It's hard to generalize, but in the US (at least among women I know closely enough to be aware of this detail of their lives), shaving is the most common way. Going to a salon for a wax is usually done before a vacation or an important event. As I understand, electric depilators are not very popular: I had a hard time finding one (and even harder time explaining what that device is). 

In Russia electric depilators are pretty common and women who cannot take the pain, use razors. Waxing depends on whether the woman has the budget and the time.


----------



## Sepia

That men in the south of Europe shave their legs is really nothing new. A couple of decades agoNorth-European men only did so if they were into bike racing and I have heard various explanations why: For hygienic reasons in case of road rash, easier for the masseur and a few other - at first glance - plausible explanations. 

Then I stumbled over an old French book that dealt with bike races at the beginning of the 20th century, as well as with their participants. He also mentioned the practice of shaving the legs - something, which seemed very normal to do for aestetic reasons. After all, they were out in full view of the public wearing shorts!

This obviously spread, together with the sport, up through Europe, and stayed WITHIN the sport, and to make it socially acceptable they made up other reasons for doing it.


----------



## pickarooney

rusita preciosa said:


> It's hard to generalize, but in the US (at least among women I know closely enough to be aware of this detail of their lives), shaving is the most common way. Going to a salon for a wax is usually done before a vacation or an important event. As I understand, electric depilators are not very popular: I had a hard time finding one (and even harder time explaining what that device is).
> 
> In Russia electric depilators are pretty common and women who cannot take the pain, use razors. Waxing depends on whether the woman has the budget and the time.



I take it home waxing is not that common then (it's neither expensive nor time-consuming)?


----------



## leivincas

In Spain I think the most common thing is waxing in a beaty saloon, but some or most of the woman combine it with waxing at home or self shaving (in order to save some money)...but wax is the most common: it can be more expensive, but it is much more effective. It is worth!


----------



## rusita preciosa

pickarooney said:


> I take it home waxing is not that common then (it's neither expensive nor time-consuming)?

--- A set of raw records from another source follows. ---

(** ** Free flight *)

(** X18.  In a pass with fuel left that locates the satellite above the
    atmosphere, neither fail branch touches the velocity: the velocity
    after the pass is the velocity before plus gravity's pull plus the held
    key's thrust.  With no arrow held the change of velocity has size
    [|mass_satellite * mass_planet| / d^2], [d] being the distance located
    in the pass. *)
Theorem free_flight_velocity
        (g : Game) (inp : Input) (g' : Game) (f : Frame) :
  let d := separation (planet g) (sat g) in
  let pull := 1 * IZR (Satellite.mass (sat g) * Planet.mass (planet g))
              / d ^ 2 in
  (0 < Satellite.fuel (sat g))%Z -> 68 < d ->
  tick g inp = Ok (g', f) ->
  Satellite.dx (sat g')
  = Satellite.dx (sat g)
    + (Planet.x (planet g) - Satellite.x (sat g)) / d * pull
    + fst (key_thrust (keys inp))
  /\ Satellite.dy (sat g')
     = Satellite.dy (sat g)
       + (Planet.y (planet g) - Satellite.y (sat g)) / d * pull
       + snd (key_thrust (keys inp))
  /\ ~ In Fuel_depleted (messages f)
  /\ ~ In Atmospheric_entry (messages f)
  /\ (hands_off inp ->
      delta_v (sat g) (sat g')
      = Rabs (IZR (Satellite.mass (sat g) * Planet.mass (planet g))) / d ^ 2).
Proof.
  intros d pull Hfuel Hhigh Ht.
  destruct (tick_velocity g inp g' f Ht) as [Hvx Hvy].
  destruct (tick_sat g inp g' f Ht) as (_ & Hm & _).
  destruct (pulled_located g inp) as (Hf2 & Hd2 & _).
  destruct (poll_events_planet g inp) as (Px & Py & Pm).
  pose proof (separation_located g inp) as Hsep.
  set (p1 := snd (poll_events g inp)) in *.
  set (s2 := pulled p1 (located g inp)) in *.
  fold d in Hd2, Hsep.
  destruct (fail_conditions_cases s2)
    as [(H1 & _) | [(_ & H2 & _) | (_ & _ & Hfc)]]; [lia | lra |].
  rewrite Hfc in *. cbn [fst snd] in *.
  assert (Ex : Satellite.dx s2
               = Satellite.dx (sat g)
                 + (Planet.x (planet g) - Satellite.x (sat g)) / d * pull).
  { unfold s2, pulled. cbn [Satellite.dx]. rewrite Hsep, Px, Pm.
    reflexivity. }
  assert (Ey : Satellite.dy s2
               = Satellite.dy (sat g)
                 + (Planet.y (planet g) - Satellite.y (sat g)) / d * pull).
  { unfold s2, pulled. cbn [Satellite.dy]. rewrite Hsep, Py, Pm.
    reflexivity. }
  split; [now rewrite Hvx, Ex|]. split; [now rewrite Hvy, Ey|].
  assert (Hnone : forall m : Message,
             m = Fuel_depleted \/ m = Atmospheric_entry ->
             ~ In m (messages f)).
  { intros m Hcase Hin. rewrite Hm in Hin. cbn [app] in Hin.
    apply in_app_or in Hin.
    rewrite !in_optional in Hin.
    destruct Hcase as [-> | ->]; intuition discriminate. }
  split; [apply Hnone; now left|]. split; [apply Hnone; now right|].
  intros Hoff. unfold hands_off in Hoff.
  rewrite (key_thrust_none _ Hoff) in Hvx, Hvy. cbn [fst snd] in Hvx, Hvy.
  assert (Hd0 : separation p1 (located g inp) <> 0) by (rewrite Hsep; lra).
  pose proof (delta_v_pulled p1 (located g inp) Hd0) as Hdv.
  fold s2 in Hdv. rewrite Hsep, Pm in Hdv.
  change (Satellite.mass (located g inp)) with (Satellite.mass (sat g)) in Hdv.
  rewrite <- Hdv. unfold delta_v.
  change (Satellite.dx (located g inp)) with (Satellite.dx (sat g)).
  change (Satellite.dy (located g inp)) with (Satellite.dy (sat g)).
  f_equal; lra.
Qed.

Lemma free_flight_velocity_witness :
  exists (g' : Game) (f : Frame),
    tick cruising idle = Ok (g', f)
    /\ delta_v (sat cruising) (sat g') = Rabs (IZR (1 * 2000)) / 100 ^ 2.
Proof.
  pose proof (tick_pair _ _ _ (cruising_tick idle)) as Ht.
  eexists. eexists. split; [exact Ht|].
  assert (Hfuel : (0 < Satellite.fuel (sat cruising))%Z) by (cbn; lia).
  assert (Hhigh : 68 < separation (planet cruising) (sat cruising))
    by (rewrite cruising_separation; lra).
  destruct (free_flight_velocity cruising idle _ _ Hfuel Hhigh Ht)
    as (_ & _ & _ & _ & Hdv).
  rewrite Hdv by reflexivity. now rewrite cruising_separation.
Defined.

(** ** The first ten seconds *)

Lemma calc_eccentricity_zero_first (l : list R) (d : R) :
  (forall x : R, In x l -> 0 < x) -> 0 < d ->
  calc_eccentricity (0 :: l ++ [d]) = Ok 1.
Proof.
  intros Hl Hd.
  assert (Hall : forall x : R, In x (l ++ [d]) -> 0 < x).
  { intros x Hx. apply in_app_or in Hx.
    destruct Hx as [Hx | [<- | []]]; auto. }
  destruct (l ++ [d]) as [| a l'] eqn:E.
  - now destruct l.
  - now apply calc_eccentricity_zero_sample.
Qed.
(* ===== verification/_CoqProject ===== *)
-Q . S2P
Prelude.v
Errors.v
Io.v
VarInt.v
Hash256.v
TxMsg.v
BlockMsg.v
NetMsg.v
Message.v
Typing.v
Latch.v
BitList.v
Bits.v
BlockFilter.v
Crypto.v
UnitTests.v
KvEntry.v
KvStore.v
KvSegments.v
KvBitcask.v
KvRestart.v
WalletTypes.v
CoinSelection.v
SelectionTests.v
WalletApi.v
Wallet.v
Signer.v
P2P.v
Chain.v
Node.v
Components.v
Assembly.v
AnyPeer.v
Honest.v
EndToEnd.v
Payment.v
F64.v
MobileMoney.v
TestClient.v
(* ===== verification/Io.v ===== *)
(** * Readers, writers and the [Serializable] trait

    [std::io::Read] over a byte cursor or a socket stream, the primitive reads of
    the [byteorder] crate, and the [Serializable] and [Payload] traits of
    [node/src/util/serdes.rs] and [node/src/messages/message.rs] as classes with
    the laws every message type discharges. *)

From S2P Require Import Prelude Errors.

(** ** Readers

    A reader holds the bytes that will still arrive and the error [read_exact]
    reports once they run out: [UnexpectedEof] for a [Cursor], possibly
    [TimedOut] or [WouldBlock] for a socket. *)

Record reader := rdr { rd_data : bytes; rd_end : io_error }.

Definition eof : io_error := IoError UnexpectedEof (str "failed to fill whole buffer").

(** [Cursor::new]. *)
Definition cursor (l : bytes) : reader := rdr l eof.

(** Reading threads the reader, also through errors: a failed read has consumed
    bytes. *)
Definition parser (E A : Type) : Type := reader → outcome E A * reader.

#[export] Instance parser_ret E : MRet (parser E) := λ A a r, (Ok a, r).

#[export] Instance parser_bind E : MBind (parser E) := λ A B f p r,
  match p r with
  | (Ok a, r') => f a r'
  | (Err e, r') => (Err e, r')
  | (Panic s, r') => (Panic s, r')
  end.

Definition fail {E A} (e : E) : parser E A := λ r, (Err e, r).

(** A computation that does not touch the reader. *)
Definition lift {E A} (m : outcome E A) : parser E A := λ r, (m, r).

(** The [?] of an [io::Result] in a function that returns the client's
    [Result]: [From<io::Error> for Error]. *)
Definition io {A} (p : parser io_error A) : parser Error A := λ r,
  let '(m, r') := p r in (map_err IOError m, r').

(** [Read::read_exact] into a buffer of [n] bytes. *)
Definition read_exact (n : Z) : parser io_error bytes := λ r,
  if n <=? zlen (rd_data r)
  then (Ok (take (Z.to_nat n) (rd_data r)), rdr (drop (Z.to_nat n) (rd_data r)) (rd_end r))
  else (Err (rd_end r), rdr [] (rd_end r)).

(** [Read::read] into a zeroed buffer of [n] bytes: the bytes that are there,
    the rest of the buffer unchanged; at the end of a cursor it reads nothing
    and succeeds. *)
Definition read_buf (n : Z) : parser io_error bytes := λ r,
  let got := take (Z.to_nat n) (rd_data r) in
  if bool_decide (got = [] ∧ 0 < n ∧ io_kind (rd_end r) ≠ UnexpectedEof)
  then (Err (rd_end r), r)
  else (Ok (got ++ replicate (Z.to_nat n - length got) 0),
        rdr (drop (Z.to_nat n) (rd_data r)) (rd_end r)).

(** [Vec::with_capacity(n)] and [vec![0; n]] for elements of [elem] bytes panic
    when the allocation would exceed [isize::MAX] bytes. *)
Definition with_capacity {E} (elem n : Z) : parser E unit :=
  lift (if n * elem <=? isize_max then Ok tt else Panic "capacity overflow").

(** The loop [for _ in 0..n { v.push(p(reader)?) }]. *)
Fixpoint read_times {E A} (n : nat) (p : parser E A) : parser E (list A) :=
  match n with
  | O => mret []
  | S n => x ← p; xs ← read_times n p; mret (x :: xs)
  end.

(** ** The [byteorder] crate

    The crate is not part of the repository.  What the client uses of it: writing
    an [n]-byte unsigned integer, and the value of [n] bytes read with
    [read_exact].  The two laws state its documentation: little- and big-endian
    two's complement. *)

Class ByteOrder := {
  bo_put_le : nat → Z → bytes;
  bo_get_le : bytes → Z;
  bo_put_be : nat → Z → bytes;
  bo_get_be : bytes → Z;
  bo_put_le_spec : ∀ n z, 0 ≤ z < 256 ^ Z.of_nat n → bo_put_le n z = le_bytes n z;
  bo_get_le_spec : ∀ l, is_bytes l → bo_get_le l = le_value l;
  bo_put_be_spec : ∀ n z, 0 ≤ z < 256 ^ Z.of_nat n → bo_put_be n z = be_bytes n z;
  bo_get_be_spec : ∀ l, is_bytes l → bo_get_be l = be_value l;
}.

(** The laws can be met: the encodings of the standard library. *)
Definition std_byteorder : ByteOrder := {|
  bo_put_le := le_bytes;
  bo_get_le := le_value;
  bo_put_be := be_bytes;
  bo_get_be := be_value;
  bo_put_le_spec _ _ _ := eq_refl;
  bo_get_le_spec _ _ := eq_refl;
  bo_put_be_spec _ _ _ := eq_refl;
  bo_get_be_spec _ _ := eq_refl;
|}.

Section Primitives.
  Context `{BO : ByteOrder}.

Definition read_uint (n : nat) : parser io_error Z :=
  b ← read_exact (Z.of_nat n); mret (bo_get_le b).

Definition read_u8 : parser io_error Z := read_uint 1.
Definition read_u16 : parser io_error Z := read_uint 2.
Definition read_u32 : parser io_error Z := read_uint 4.
Definition read_u64 : parser io_error Z := read_uint 8.
Definition read_i32 : parser io_error Z := z ← read_uint 4; mret (as_i32 z).
Definition read_i64 : parser io_error Z := z ← read_uint 8; mret (as_i64 z).
Definition read_u16_be : parser io_error Z :=
  b ← read_exact 2; mret (bo_get_be b).

Definition write_u8 (z : Z) : bytes := bo_put_le 1 z.
Definition write_u16 (z : Z) : bytes := bo_put_le 2 z.
Definition write_u32 (z : Z) : bytes := bo_put_le 4 z.
Definition write_u64 (z : Z) : bytes := bo_put_le 8 z.
Definition write_i32 (z : Z) : bytes := bo_put_le 4 (as_u32 z).
Definition write_i64 (z : Z) : bytes := bo_put_le 8 (as_u64 z).
Definition write_u16_be (z : Z) : bytes := bo_put_be 2 z.

End Primitives.

(** ** The traits *)

(** [util::Serializable].  A writer is the byte sequence it receives. *)
Class Serializable (T : Type) := {
  read : parser Error T;
  write : T → bytes;
}.

(** What the trait promises: on the values the wire format can carry ([wf]),
    reading what was written gives the value back and leaves the rest. *)
Class SerializableOk (T : Type) `{Serializable T} := {
  wf : T → Prop;
  round_trip x rest e : wf x → read (rdr (write x ++ rest) e) = (Ok x, rdr rest e);
}.

(** [messages::Payload]: [size] announces the length of what [write] emits. *)
Class Payload (T : Type) `{Serializable T} := { size : T → Z }.

Class PayloadOk (T : Type) `{SerializableOk T} `{!Payload T} :=
  size_ok x : wf x → size x = zlen (write x).

(** ** Running parsers *)

Lemma parser_bind_ok {E A B} (p : parser E A) (f : A → parser E B) r a r' :
  p r = (Ok a, r') → (p ≫= f) r = f a r'.
Proof. intros H. unfold mbind, parser_bind. by rewrite H. Qed.

Lemma parser_bind_err {E A B} (p : parser E A) (f : A → parser E B) r e r' :
  p r = (Err e, r') → (p ≫= f) r = (Err e, r').
Proof. intros H. unfold mbind, parser_bind. by rewrite H. Qed.

Lemma parser_bind_inv {E A B} (p : parser E A) (f : A → parser E B) r b r' :
  (p ≫= f) r = (Ok b, r') → ∃ a r'', p r = (Ok a, r'') ∧ f a r'' = (Ok b, r').
Proof.
  unfold mbind, parser_bind. destruct (p r) as [[a|e|s] r'']; naive_solver.
Qed.

Lemma io_ok {A} (p : parser io_error A) r a r' :
  p r = (Ok a, r') → io p r = (Ok a, r').
Proof. intros H. unfold io. by rewrite H. Qed.

Lemma read_exact_ok n l rest e :
  zlen l = n → read_exact n (rdr (l ++ rest) e) = (Ok l, rdr rest e).
Proof.
  intros <-. unfold read_exact. cbn [rd_data rd_end].
  rewrite (proj2 (Z.leb_le _ _)) by (rewrite zlen_app; pose proof (zlen_nonneg rest); lia).
  by rewrite to_nat_zlen, take_app_length, drop_app_length.
Qed.

Lemma read_buf_ok n l rest e :
  zlen l = n → 0 < n → read_buf n (rdr (l ++ rest) e) = (Ok l, rdr rest e).
Proof.
  intros <- Hpos. unfold read_buf. cbn [rd_data rd_end].
  rewrite to_nat_zlen, take_app_length, drop_app_length.
  rewrite bool_decide_eq_false_2.
  - by rewrite Nat.sub_diag, app_nil_r.
  - intros [-> _]. by unfold zlen in Hpos.
Qed.

Lemma read_buf_zero rest e : read_buf 0 (rdr rest e) = (Ok [], rdr rest e).
Proof. unfold read_buf. cbn. rewrite bool_decide_eq_false_2; [done|lia]. Qed.

(** A short read on a cursor pads the buffer with zeros. *)
Lemma read_buf_cursor n l :
  0 ≤ n → read_buf n (cursor l)
  = (Ok (take (Z.to_nat n) l ++ replicate (Z.to_nat n - length l) 0),
     cursor (drop (Z.to_nat n) l)).
Proof.
  intros. unfold read_buf. cbn. rewrite bool_decide_eq_false_2 by naive_solver.
  f_equal. do 2 f_equal. rewrite length_take. f_equal. lia.
Qed.

Lemma with_capacity_ok {E} elem n r :
  n * elem ≤ isize_max → @with_capacity E elem n r = (Ok tt, r).
Proof. intros H. unfold with_capacity, lift. by rewrite (proj2 (Z.leb_le _ _)). Qed.

Lemma read_times_ok {E A} (p : parser E A) (w : A → bytes) (P : A → Prop) xs rest e :
  (∀ x rest, P x → p (rdr (w x ++ rest) e) = (Ok x, rdr rest e)) →
  Forall P xs →
  read_times (length xs) p (rdr (concat (map w xs) ++ rest) e) = (Ok xs, rdr rest e).
Proof.
  intros Hp. induction 1 as [|x xs Hx Hxs IH]; [done|].
  cbn [length map concat read_times]. rewrite <- app_assoc.
  erewrite parser_bind_ok by (apply Hp, Hx). by erewrite parser_bind_ok by apply IH.
Qed.

(** A read that succeeds without consuming anything can be repeated at will. *)
Lemma read_times_const {E A} (p : parser E A) x r n :
  p r = (Ok x, r) → read_times n p r = (Ok (replicate n x), r).
Proof.
  intros Hp. induction n as [|n IH]; [done|]. cbn [read_times replicate].
  erewrite parser_bind_ok by exact Hp. by erewrite parser_bind_ok by exact IH.
Qed.

Lemma read_times_length {E A} (p : parser E A) n r xs r' :
  read_times n p r = (Ok xs, r') → length xs = n.
Proof.
  revert r xs r'. induction n as [|n IH]; intros r xs r' H; [by injection H as <- _|].
  cbn [read_times] in H. apply parser_bind_inv in H as (x & r1 & _ & H).
  apply parser_bind_inv in H as (ys & r2 & H & Hret).
  apply IH in H. injection Hret as <- _. cbn. by rewrite H.
Qed.

Section PrimitiveLaws.
  Context `{BO : ByteOrder}.

Lemma read_uint_ok n z rest e :
  0 ≤ z < 256 ^ Z.of_nat n →
  read_uint n (rdr (bo_put_le n z ++ rest) e) = (Ok z, rdr rest e).
Proof.
  intros H. unfold read_uint. rewrite bo_put_le_spec by done.
  erewrite parser_bind_ok by (apply read_exact_ok, zlen_le_bytes).
  unfold mret, parser_ret. by rewrite bo_get_le_spec, le_value_le_bytes
    by (done || apply le_bytes_is_bytes).
Qed.

Lemma read_u8_ok z rest e :
  is_u8 z → read_u8 (rdr (write_u8 z ++ rest) e) = (Ok z, rdr rest e).
Proof. intros. apply read_uint_ok. cbn. ints. Qed.
Lemma read_u16_ok z rest e :
  is_u16 z → read_u16 (rdr (write_u16 z ++ rest) e) = (Ok z, rdr rest e).
Proof. intros. apply read_uint_ok. cbn. ints. Qed.
Lemma read_u32_ok z rest e :
  is_u32 z → read_u32 (rdr (write_u32 z ++ rest) e) = (Ok z, rdr rest e).
Proof. intros. apply read_uint_ok. cbn. ints. Qed.
Lemma read_u64_ok z rest e :
  is_u64 z → read_u64 (rdr (write_u64 z ++ rest) e) = (Ok z, rdr rest e).
Proof. intros. apply read_uint_ok. cbn. ints. Qed.

Lemma read_i32_ok z rest e :
  is_i32 z → read_i32 (rdr (write_i32 z ++ rest) e) = (Ok z, rdr rest e).
Proof.
  intros. unfold read_i32, write_i32. pose proof (as_u32_range z).
  erewrite parser_bind_ok by (apply read_uint_ok; cbn; ints).
  unfold mret, parser_ret. by rewrite as_i32_as_u32.
Qed.
Lemma read_i64_ok z rest e :
  is_i64 z → read_i64 (rdr (write_i64 z ++ rest) e) = (Ok z, rdr rest e).
Proof.
  intros. unfold read_i64, write_i64. pose proof (as_u64_range z).
  erewrite parser_bind_ok by (apply read_uint_ok; cbn; ints).
  unfold mret, parser_ret. by rewrite as_i64_as_u64.
Qed.
Lemma read_u16_be_ok z rest e :
  is_u16 z → read_u16_be (rdr (write_u16_be z ++ rest) e) = (Ok z, rdr rest e).
Proof.
  intros. unfold read_u16_be, write_u16_be. rewrite bo_put_be_spec by (cbn; ints).
  erewrite parser_bind_ok by (apply read_exact_ok, zlen_be_bytes).
  unfold mret, parser_ret. rewrite bo_get_be_spec by apply be_bytes_is_bytes.
  rewrite be_value_be_bytes; [done|cbn; ints].
Qed.

Lemma zlen_write_u8 z : is_u8 z → zlen (write_u8 z) = 1.
Proof. intros. unfold write_u8. rewrite bo_put_le_spec by (cbn; ints). done. Qed.
Lemma zlen_write_u16 z : is_u16 z → zlen (write_u16 z) = 2.
Proof. intros. unfold write_u16. rewrite bo_put_le_spec by (cbn; ints). done. Qed.
Lemma zlen_write_u32 z : is_u32 z → zlen (write_u32 z) = 4.
Proof. intros. unfold write_u32. rewrite bo_put_le_spec by (cbn; ints). done. Qed.
Lemma zlen_write_u64 z : is_u64 z → zlen (write_u64 z) = 8.
Proof. intros. unfold write_u64. rewrite bo_put_le_spec by (cbn; ints). done. Qed.
Lemma zlen_write_i32 z : is_i32 z → zlen (write_i32 z) = 4.
Proof.
  intros. pose proof (as_u32_range z). unfold write_i32.
  rewrite bo_put_le_spec by (cbn; ints). done.
Qed.
Lemma zlen_write_i64 z : is_i64 z → zlen (write_i64 z) = 8.
Proof.
  intros. pose proof (as_u64_range z). unfold write_i64.
  rewrite bo_put_le_spec by (cbn; ints). done.
Qed.
Lemma zlen_write_u16_be z : is_u16 z → zlen (write_u16_be z) = 2.
Proof. intros. unfold write_u16_be. rewrite bo_put_be_spec by (cbn; ints). done. Qed.

Lemma write_u8_byte z : is_u8 z → write_u8 z = [z].
Proof.
  intros. unfold write_u8. rewrite bo_put_le_spec by (cbn; ints). cbn.
  rewrite Z.mod_small; [done|ints].
Qed.

(** Writing the bytes of a buffer one by one emits the buffer. *)
Lemma concat_write_u8 l : is_bytes l → concat (map write_u8 l) = l.
Proof.
  induction 1 as [|b l Hb Hl IH]; [done|]. cbn.
  by rewrite write_u8_byte, IH.
Qed.

End PrimitiveLaws.

(** The length of the concatenated encodings of a list. *)
Lemma zlen_concat_map {A} (w : A → bytes) (sz : A → Z) (P : A → Prop) xs :
  (∀ x, P x → sz x = zlen (w x)) → Forall P xs →
  zlen (concat (map w xs)) = foldr (λ x n, sz x + n) 0 xs.
Proof.
  intros H. induction 1 as [|x xs Hx Hxs IH]; [done|].
  cbn. by rewrite zlen_app, IH, H.
Qed.

(** The loops over a length-prefixed list, the length read as a [u64]. *)
Lemma read_list_ok {E A} (p : parser E A) (w : A → bytes) (P : A → Prop) xs rest e :
  Forall P xs →
  (∀ x rest, P x → p (rdr (w x ++ rest) e) = (Ok x, rdr rest e)) →
  read_times (Z.to_nat (zlen xs)) p (rdr (concat (map w xs) ++ rest) e)
  = (Ok xs, rdr rest e).
Proof. intros ? Hp. rewrite to_nat_zlen. by apply (read_times_ok p w P). Qed.

Lemma read_byte_list_ok `{BO : ByteOrder} l rest e :
  is_bytes l →
  read_times (Z.to_nat (zlen l)) (io read_u8) (rdr (concat (map write_u8 l) ++ rest) e)
  = (Ok l, rdr rest e).
Proof.
  intros. apply (read_list_ok _ write_u8 is_u8); [done|].
  intros. by apply io_ok, read_u8_ok.
Qed.

Lemma zlen_write_bytes `{BO : ByteOrder} l :
  is_bytes l → zlen (concat (map write_u8 l)) = zlen l.
Proof. intros. by rewrite concat_write_u8. Qed.

(** A [Vec] of elements of [elem] bytes: no allocation exceeds [isize::MAX]. *)
Definition vec_ok {A} (elem : Z) (l : list A) : Prop := zlen l * elem ≤ isize_max.

#[export] Instance vec_ok_dec {A} elem (l : list A) : Decision (vec_ok elem l).
Proof. unfold vec_ok. apply _. Defined.

Lemma vec_ok_u32 {A} elem (l : list A) : 1 ≤ elem → vec_ok elem l → is_u32 (zlen l).
Proof. unfold vec_ok. pose proof (zlen_nonneg l). ints || nia. Qed.

Lemma vec_ok_u64 {A} elem (l : list A) : 1 ≤ elem → vec_ok elem l → is_u64 (zlen l).
Proof. intros H1 H2. pose proof (vec_ok_u32 elem l H1 H2). ints. Qed.

(** ** Automation

    [rt] runs one bind of a parser on the encoding of its value; [parse] repeats
    it.  The round-trip lemmas of the primitives are in the database [wire]. *)

Create HintDb wire.
#[export] Hint Resolve read_u8_ok read_u16_ok read_u32_ok read_u64_ok read_i32_ok
  read_i64_ok read_u16_be_ok read_exact_ok read_buf_ok io_ok with_capacity_ok
  read_byte_list_ok : wire.
#[export] Hint Extern 1 (read _ = _) => apply round_trip : wire.

Ltac rt :=
  erewrite parser_bind_ok by (cbn [rd_data rd_end]; eauto 6 with wire).
Ltac parse := rewrite <- ?app_assoc; repeat rt.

With the little info I have, I’d argue that most women do not use home waxing. 
 
A few years ago home-waxing kits were heavily advertised on TV and the supermarkets promoted them in the aisles, but now I do not see any aggressive promotion and don't remember seeing them at the eye level in supermarkets. That could either mean that they did not prove to be very successful, or just that the demand stabilized and people who routinely use them, stayed loyal and  make an effort to look for them. In my personal opinion, compared to shaving it is too messy and time consuming; and comparing to a salon job, has much inferior results.


----------



## pickarooney

rusita preciosa said:


> In my personal opinion, compared to shaving it is too messy and time consuming; and comparing to a salon job, has much inferior results.



But you have to do it much less often...  anyway, enough on this


----------



## se16teddy

I can't say to what extent women in the UK shave their legs. I do remember accompanying some American school kids to Russia in the mid-80s. They took most aspects of the "culture shock" in their stride; but the girls were *genuinely horrified* that women dared to expose their hairy legs in the metro.


----------



## Einstein

Some friends of mine went to Croatia when it was still Yugoslavia and told me the girls were "attractive but didn't shave their legs". It's probably changed now.
A lot depends on how hairy women are naturally. I also think that unshaven women's legs bother women themselves more than men!


----------



## Tiger's Eye

That's probably true. While the men I know seem to prefer smooth legs, etc., they do not seem to be as horrified by hair on a women as women are...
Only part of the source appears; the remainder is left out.